(** X6. In a store without orphans, an [update] that points an existing
    Like at a user or at a post that does not exist, the id and the
    references of the input being in the range of the schema's [Int],
    fails with ForeignKeyViolation on either side and leaves the store as
    it was. *)
Theorem X6_like_update_missing_reference (db : DB) (id : Z)
        (d : UpdateLikeDto.t) (l : Like.t) :
  prisma_int id ->
  prisma_int_opt (UpdateLikeDto.userId d) ->
  prisma_int_opt (UpdateLikeDto.postId d) ->
  no_orphans db ->
  Engine.lookup Like.id id (likes db) = Some l ->
  (exists u, UpdateLikeDto.userId d = Some u /\
             forall u0, In u0 (users db) -> User.id u0 <> u) \/
  (exists p, UpdateLikeDto.postId d = Some p /\
             forall p0, In p0 (posts db) -> Post.id p0 <> p) ->
  TypeormLikesService.update id d db = (Err ForeignKeyViolation, db) /\
  PrismaLikesService.update id d db = (Err ForeignKeyViolation, db).
Proof.
  intros _ _ _ [_ [Rlu Rlp]] H Hmiss.
  assert (UpdateLikeDto.is_empty d = false) as Hd.
  { unfold UpdateLikeDto.is_empty.
    destruct Hmiss as [[u [-> _]] | [p [-> _]]];
      [|destruct (UpdateLikeDto.userId d)]; reflexivity. }
  assert (like_update_verdict id d l db = Some ForeignKeyViolation) as EV.
  { unfold like_update_verdict.
    rewrite pair_free_of_others.
    - rewrite andb_false_r.
      destruct Hmiss as [[u [Eu Hu]] | [p [Ep Hp]]].
      + rewrite Eu, (exists_id_missing User.id u (users db) Hu). reflexivity.
      + rewrite Ep, (exists_id_missing Post.id p (posts db) Hp).
        rewrite andb_false_r. reflexivity.
    - intros l0 Hin _ [Hu0 Hp0].
      destruct (Rlu l0 Hin) as [u1 [Hu1 Hu2]].
      destruct (Rlp l0 Hin) as [p1 [Hp1 Hp2]].
      destruct Hmiss as [[u [Eu Hu]] | [p [Ep Hp]]].
      + apply (Hu u1 Hu1). simpl in Hu0. rewrite Eu in Hu0. congruence.
      + apply (Hp p1 Hp1). simpl in Hp0. rewrite Ep in Hp0. congruence. }
  destruct (likes_update_existing id d db l H) as [ET EP].
  rewrite (ET Hd), EP, EV. split; reflexivity.
Qed.

Lemma X6_like_update_missing_reference_witness :
  TypeormLikesService.update 2 (UpdateLikeDto.mk None (Some 9)) two_likes_db
  = (Err ForeignKeyViolation, two_likes_db) /\
  PrismaLikesService.update 2 (UpdateLikeDto.mk None (Some 9)) two_likes_db
  = (Err ForeignKeyViolation, two_likes_db).
Proof.
  apply (X6_like_update_missing_reference two_likes_db 2
           (UpdateLikeDto.mk None (Some 9)) (Like.mk 2 2 1 70)).
  - unfold prisma_int. lia.
  - exact I.
  - unfold prisma_int_opt, prisma_int. simpl. lia.
  - apply (int_refs _ (reachable_integrity _ two_likes_db_reachable)).
  - reflexivity.
  - right. exists 9. split; [reflexivity|].
    simpl. intros p [<-|[]]. simpl. lia.
Defined.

### INSTRUCTIONS TO FOLLOW
Every line of the listing that includes "unfold" must be shown.

### REPLY TO THE EXERCISE
  { unfold UpdateLikeDto.is_empty.
  { unfold like_update_verdict.
  - unfold prisma_int. lia.
  - unfold prisma_int_opt, prisma_int. simpl. lia.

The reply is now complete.